*** Opening of Records shown ***

Lemma sum_in_place (mx my : positive) (ex ey : Z) :
  bounded 53 1024 mx ex = true -> bounded 53 1024 my ey = true ->
  0 < aligned_sum mx my ex ey
  /\ Z.min ex ey
     <= fexp64 (Zdigits2 (aligned_sum mx my ex ey) + Z.min ex ey).
Proof.
  intros Hx Hy. unfold aligned_sum.
  set (c := Z.min ex ey).
  assert (Hpx : 0 < 2 ^ (ex - c)) by (apply Z.pow_pos_nonneg; lia).
  assert (Hpy : 0 < 2 ^ (ey - c)) by (apply Z.pow_pos_nonneg; lia).
  split; [nia|].
  apply bounded_in_place in Hx, Hy. cbn [Zdigits2] in Hx, Hy.
  rewrite fexp64_eq in *.
  destruct (Z.le_ge_cases ex ey) as [Hxy|Hyx].
  - assert (Hc : c = ex) by lia. rewrite Hc in *.
    rewrite Z.sub_diag in *. change (2 ^ 0) with 1 in *.
    pose proof (Zdigits2_monotone (Zpos mx)
                  (Zpos mx * 1 + Zpos my * 2 ^ (ey - ex)) ltac:(lia) ltac:(nia)).
    cbn [Zdigits2] in *. lia.
  - assert (Hc : c = ey) by lia. rewrite Hc in *.
    rewrite Z.sub_diag in *. change (2 ^ 0) with 1 in *.
    pose proof (Zdigits2_monotone (Zpos my)
                  (Zpos mx * 2 ^ (ex - ey) + Zpos my * 1) ltac:(lia) ltac:(nia)).
    cbn [Zdigits2] in *. lia.
Qed.

Lemma double_add_finite (mx my : positive) (ex ey : Z) :
  bounded 53 1024 mx ex = true -> bounded 53 1024 my ey = true ->
  double_add (S754_finite false mx ex) (S754_finite false my ey)
  = round_result (aligned_sum mx my ex ey) (Z.min ex ey).
Proof.
  intros Hx Hy.
  destruct (sum_in_place mx my ex ey Hx Hy) as [Hpos Hplace].
  unfold double_add. cbn [SFadd cond_Zopp].
  rewrite !shl_align_spec by lia. fold (aligned_sum mx my ex ey).
  destruct (aligned_sum mx my ex ey) as [|s|s] eqn:Hs; try lia.
  cbn [binary_normalize]. unfold binary_round.
  cbn [Zdigits2] in Hplace. unfold fexp64 in Hplace.
  rewrite shl_align_id by exact Hplace.
  apply binary_round_aux_spec. exact Hplace.
Qed.
Definition decodeBigInt (this : Base32Crockford) (string : jsstring) : exception + Z :=
  let alphabetLookup := alphabetLookupSymbol this in
  let length := length string in
  let isNegative := bool_decide (string !! 0%nat = Some NEGATIVE_CHAR) in
  let start := if isNegative && bool_decide (1 < length)%nat then 1%nat else 0%nat in
  result <~ decodeBigInt_loop alphabetLookup start (drop start string) 0 ;;
  inr (if isNegative then - result else result).

(** ** Byte codec *)

(** [startIndex] / [endIndex] from an optional [start] / [end] argument
    (already an integer): negative values count from the end, and the
    result is clamped to [0, length]. *)
Definition slice_index (length : nat) (arg : option Z) (default : nat) : nat :=
  match arg with
  | None => default
  | Some v =>
      if v <? 0 then Z.to_nat (Z.max 0 (Z.of_nat length + v))
      else Z.to_nat (Z.min v (Z.of_nat length))
  end.

(** The elements [input[startIndex]] .. [input[endIndex - 1]] that
    [for (let i = startIndex; i < endIndex; i++)] visits. *)
Definition slice_range {A} (input : list A) (startIndex endIndex : nat) : list A :=
  take (endIndex - startIndex) (drop startIndex input).

(** [a[i]] read from a typed array and stored into another one:
    [undefined], read outside the bounds, is stored as 0. *)
Definition Uint8Array_get (a : Uint8Array) (i : Z) : Z :=
  default 0 (if 0 <=? i then a !! Z.to_nat i else None).

(** Body of the loop of [encodeToString]; the state is
    [(result, shift, carry)]. *)
Definition encodeToString_body (alphabet : jsstring) (st : jsstring * Z * Z) (byte : Z)
    : jsstring * Z * Z :=
  let '(result, shift, carry) := st in
  let number := carry .| (byte >> shift) in
  let result := result ++ string_at alphabet (number .& 0x1f) in
  let '(result, shift) :=
    if BITS_PER_CHAR <? shift then
      let shift := shift - BITS_PER_CHAR in
      let number := byte >> shift in
      (result ++ string_at alphabet (number .& 0x1f), shift)
    else (result, shift) in
  let shift := BITS_PER_CHAR - shift in
  let carry := byte << shift in
  let shift := 8 - shift in
  (result, shift, carry).

Definition encodeToString (this : Base32Crockford) (input : Uint8Array)
    (start end_ : option Z) : jsstring :=
  let alphabet := alphabetSymbol this in
  let length := length input in
  let startIndex := slice_index length start 0 in
  let endIndex := slice_index length end_ length in
  let '(result, shift, carry) :=
    foldl (encodeToString_body alphabet) ([], 3, 0)
      (slice_range input startIndex endIndex) in
  if decide (shift ≠ 3) then result ++ string_at alphabet (carry .& 0x1f)
  else result.

(** State of the byte-buffer loops: the output buffer, the bit state and
    the write position. *)
Record buffer_state := BufferState {
  result : Uint8Array;
  shift : Z;
  carry : Z;
  index : nat
}.

Definition encode_body (baseMap : Uint8Array) (st : buffer_state) (byte : Z)
    : buffer_state :=
  let '(BufferState result shift carry index) := st in
  let number := carry .| (byte >> shift) in
  let result := Uint8Array_set result index (Uint8Array_get baseMap (number .& 0x1f)) in
  let index := S index in
  let '(result, index, shift) :=
    if BITS_PER_CHAR <? shift then
      let shift := shift - BITS_PER_CHAR in
      let number := byte >> shift in
      (Uint8Array_set result index (Uint8Array_get baseMap (number .& 0x1f)),
       S index, shift)
    else (result, index, shift) in
  let shift := BITS_PER_CHAR - shift in
  let carry := byte << shift in
  let shift := 8 - shift in
  BufferState result shift carry index.
(** * quip_export: a shallow embedding of [quip_export.py]

    The script mirrors a remote folder hierarchy onto the local file
    system.  This development embeds its functions as Rocq definitions
    and proves properties of them.

    Conventions of the embedding.

    - A Python [str] is a [string]; the alphabet is the 256 characters
      of [ascii].
    - Values received from the remote service are parsed JSON: the type
      [json].  Python's dynamic operations on them ([in], [.get],
      subscripting, [len], iteration, truth value) are the [py_*]
      functions, which return an [Err] where Python raises.
    - [exn] stands for instances of Python's [Exception] class, which
      is what the [except Exception] handlers of the script catch.
    - The remote client and the HTTP library are the fields of the
      class [Remote]; the checks of [urllib] that the script does not
      determine are the class [UrlLib].
    - Effects are threaded through a state and error monad [M]: the
      state holds the remote side, the file tree and the chronological
      trace of observable events.
    - [process_folder] recurses on what the remote service answers, so
      it takes a recursion budget; [OutOfFuel] marks its exhaustion. *)

From Stdlib Require Import String Ascii ZArith List Bool Lia.
From stdpp Require Import base strings gmap list.

Open Scope string_scope.
Open Scope list_scope.
Set Warnings "-register-all".

(** ** Strings *)

Module Str.

Fixpoint filter (f : ascii → bool) (s : string) : string :=
  match s with
  | EmptyString => EmptyString
  | String c s' => if f c then String c (filter f s') else filter f s'
  end.

Fixpoint mem (c : ascii) (s : string) : bool :=
  match s with
  | EmptyString => false
  | String a s' => Ascii.eqb a c || mem c s'
  end.

Fixpoint forallb (f : ascii → bool) (s : string) : bool :=
  match s with
  | EmptyString => true
  | String c s' => f c && forallb f s'
  end.

Fixpoint map (f : ascii → ascii) (s : string) : string :=
  match s with
  | EmptyString => EmptyString
  | String c s' => String (f c) (map f s')
  end.

Definition is_empty (s : string) : bool :=
  match s with EmptyString => true | _ => false end.

(** [s.lstrip(chars)], [s.rstrip(chars)] and [s.strip(chars)], the
    character set given as a predicate. *)
Fixpoint lstrip (f : ascii → bool) (s : string) : string :=
  match s with
  | EmptyString => EmptyString
  | String c s' => if f c then lstrip f s' else s
  end.

Fixpoint rstrip (f : ascii → bool) (s : string) : string :=
  match s with
  | EmptyString => EmptyString
  | String c s' =>
      let r := rstrip f s' in
      if f c && is_empty r then EmptyString else String c r
  end.

Definition strip (f : ascii → bool) (s : string) : string :=
  rstrip f (lstrip f s).

(** [s.split(sep)] for a one-character separator. *)
Fixpoint split (sep : ascii) (s : string) : list string :=
  match s with
  | EmptyString => [EmptyString]
  | String c s' =>
      if Ascii.eqb c sep then EmptyString :: split sep s'
      else match split sep s' with
           | [] => [String c EmptyString]
           | p :: ps => String c p :: ps
           end
  end.

(** The text before the first character satisfying [f], and the text
    from that character on. *)
Fixpoint span (f : ascii → bool) (s : string) : string * string :=
  match s with
  | EmptyString => (EmptyString, EmptyString)
  | String c s' =>
      if f c then (EmptyString, s)
      else let '(a, b) := span f s' in (String c a, b)
  end.

(** [s.split(sep, 1)] when [sep] occurs in [s]: the text before the
    first [sep] and, if there is one, the text after it. *)
Fixpoint cut (sep : ascii) (s : string) : string * option string :=
  match s with
  | EmptyString => (EmptyString, None)
  | String c s' =>
      if Ascii.eqb c sep then (EmptyString, Some s')
      else let '(a, b) := cut sep s' in (String c a, b)
  end.

(** [needle in hay] on two strings. *)
Fixpoint contains (needle hay : string) : bool :=
  String.prefix needle hay ||
  match hay with
  | EmptyString => false
  | String _ hay' => contains needle hay'
  end.

Definition starts_with (c : ascii) (s : string) : bool :=
  match s with String a _ => Ascii.eqb a c | EmptyString => false end.

Fixpoint ends_with (c : ascii) (s : string) : bool :=
  match s with
  | EmptyString => false
  | String a EmptyString => Ascii.eqb a c
  | String _ s' => ends_with c s'
  end.

Fixpoint chars (s : string) : list ascii :=
  match s with
  | EmptyString => []
  | String c s' => c :: chars s'
  end.

End Str.

Definition is_char (c : ascii) : ascii → bool := Ascii.eqb c.

(** ** Exceptions and results *)

(** Instances of [Exception].  [HTTPError] is what
    [Response.raise_for_status] raises; [OtherError] is any exception
    an external collaborator raises. *)
Inductive exn : Type :=
| TypeError
| AttributeError
| KeyError
| ValueError
| FileNotFoundError
| NotADirectoryError
| IsADirectoryError
| FileExistsError
| IndexError
| HTTPError (status : Z)
| OtherError (msg : string).
(** One iteration of the loop, when it returns: what it adds to the
    trace, what it returns, and what it does to the null device. *)
Lemma process_record_added (record : string * source_spec)
  (success result : bool) (s s' : state W) :
  process_record os ctx record success s = (Ok result, s') ->
  exists (l : locals) (added : list event),
    trace s' = (trace s ++ added)%list
    /\ result = success && no_failure added
    /\ handle_events added
       = (opened (v_stdout l) ++ opened (v_stderr l)
          ++ closing (v_stdout l) ++ closing (v_stderr l))%list.
Proof.
  unfold process_record. unfold bind at 1.
  destruct (resolve os ctx (fst record) (snd record) s) as [[l|e] s1]
    eqn:Hl; [|intros [=]].
  apply resolve_added in Hl. destruct Hl as [_ Ht1].
  unfold bind at 1.
  destruct (resolve_ids os (v_owner l) (v_group l) s1) as [[ids|e] s2]
    eqn:Hids; [|intros [=]].
  apply resolve_ids_state in Hids. subst s2.
  unfold bind at 1.
  destruct (create_parent os l (fst ids) (snd ids) success s1)
    as [[b1|e] s3] eqn:Hc; [|intros [=]].
  apply create_parent_added in Hc. destruct Hc as (a3 & Ht3 & Hb1 & Hh3).
  unfold bind at 1. unfold expand_path at 1. unfold read_world at 1.
  unfold bind at 1.
  set (paths := glob os (world s3) _).
  set (note := if (1 <? List.length paths)%nat
               then [Ev_log Lowinfo
                       (Synchronizing_expression (v_paths_expression l)
                          (v_destination l))]
               else []).
  assert (Hnote :
    (if (1 <? List.length paths)%nat
     then log Lowinfo
            (Synchronizing_expression (v_paths_expression l)
               (v_destination l))
     else ret tt) s3
    = (Ok tt, {| world := world s3; trace := trace s3 ++ note |}%list)).
  { unfold note. destruct (1 <? List.length paths)%nat.
    - reflexivity.
    - rewrite app_nil_r. destruct s3; reflexivity. }
  rewrite Hnote. clear Hnote.
  destruct (sync_paths_added l paths b1
              {| world := world s3; trace := (trace s3 ++ note)%list |})
    as (b2 & s5 & a5 & Hsync & Ht5 & Hb2 & Hh5).
  rewrite (bind_ok Hsync).
  rewrite (bind_ok (close_stream_added (v_stdout l) s5)).
  rewrite (bind_ok (close_stream_added (v_stderr l) _)).
  cbn [ret world trace]. intros [= <- <-]. cbn [trace] in *.
  exists l,
    ((opened (v_stdout l) ++ opened (v_stderr l))
       ++ a3 ++ note ++ a5
       ++ closing (v_stdout l) ++ closing (v_stderr l))%list.
  assert (Hnote_ok : no_failure note = true /\ handle_events note = []).
  { unfold note. destruct (1 <? List.length paths)%nat; split; reflexivity. }
  destruct Hnote_ok as [Hn1 Hn2].
  split; [|split].
  - rewrite Ht5, Ht3, Ht1. rewrite <- !app_assoc. reflexivity.
  - rewrite Hb2, Hb1. rewrite !no_failure_app, Hn1.
    assert (Ho : forall h, no_failure (opened h) = true)
      by (intros []; reflexivity).
    assert (Hcl : forall h, no_failure (closing h) = true)
      by (intros []; reflexivity).
    rewrite !Ho, !Hcl. cbn [andb]. rewrite !andb_true_r.
    rewrite andb_assoc. reflexivity.
  - rewrite !handle_events_app, Hh3, Hn2, Hh5. cbn [app].
    assert (Ho : forall h, handle_events (opened h) = opened h)
      by (intros []; reflexivity).
    assert (Hcl : forall h, handle_events (closing h) = closing h)
      by (intros []; reflexivity).
    rewrite !Ho, !Hcl, <- !app_assoc. reflexivity.
Qed.

Lemma count_app (p : event -> bool) (a b : list event) :
  count p (a ++ b) = (count p a + count p b)%nat.
Proof. unfold count. rewrite filter_app, length_app. reflexivity. Qed.

Lemma count_handle_events (p : event -> bool) (t : list event) :
  (forall e : event, p e = true -> is_handle_event e = true) ->
  count p (handle_events t) = count p t.
Proof.
  intros Hp. unfold count, handle_events.
  induction t as [|e t IH]; [reflexivity|]. cbn [filter].
  destruct (is_handle_event e) eqn:He; cbn [filter].
  - destruct (p e); cbn [List.length]; rewrite IH; reflexivity.
  - destruct (p e) eqn:Hpe; [|exact IH].
    rewrite (Hp e Hpe) in He. discriminate He.
Qed.

Lemma records_added (records : list (string * source_spec))
  (success result : bool) (s s' : state W) :
  for_each records (process_record os ctx) success s = (Ok result, s') ->
  exists added : list event,
    trace s' = (trace s ++ added)%list
    /\ result = success && no_failure added
    /\ count (is_open "w") added = count is_close added
    /\ count (is_open "r") added = (2 * List.length records)%nat.
Proof.
  revert success s. induction records as [|record rest IH]; intros success s.
  - intros [= <- <-]. exists []. rewrite app_nil_r, andb_true_r.
    repeat split; reflexivity.
  - cbn [for_each]. unfold bind at 1.
    destruct (process_record os ctx record success s) as [[b1|e] s1] eqn:Hr;
      [|intros [=]].
    apply process_record_added in Hr.
    destruct Hr as (l & a1 & Ht1 & Hb1 & Hh1).
    intros Hrest. apply IH in Hrest.
    destruct Hrest as (a2 & Ht2 & Hb2 & Hw2 & Hr2).
    exists (a1 ++ a2)%list. split; [|split; [|split]].
    + rewrite Ht2, Ht1, app_assoc. reflexivity.
    + rewrite Hb2, Hb1, no_failure_app, andb_assoc. reflexivity.
    + rewrite !count_app, Hw2. f_equal.
      rewrite <- (count_handle_events (is_open "w") a1),
              <- (count_handle_events is_close a1), Hh1.
      * destruct (v_stdout l), (v_stderr l); reflexivity.
      * intros []; cbn; congruence.
      * intros []; cbn; congruence.
    + rewrite count_app, Hr2.
      rewrite <- (count_handle_events (is_open "r") a1), Hh1.
      * assert (Htwo :
          count (is_open "r")
            (opened (v_stdout l) ++ opened (v_stderr l)
             ++ closing (v_stdout l) ++ closing (v_stderr l)) = 2%nat)
          by (destruct (v_stdout l), (v_stderr l); reflexivity).
        rewrite Htwo. cbn [List.length]. lia.
      * intros []; cbn; congruence.
Qed.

*** Close of Records shown ***

◆ Brief: In the entries above, find each line that has the word "rstrip". Copy it.

◆ Result:
(** [s.lstrip(chars)], [s.rstrip(chars)] and [s.strip(chars)], the
Fixpoint rstrip (f : ascii → bool) (s : string) : string :=
      let r := rstrip f s' in
  rstrip f (lstrip f s).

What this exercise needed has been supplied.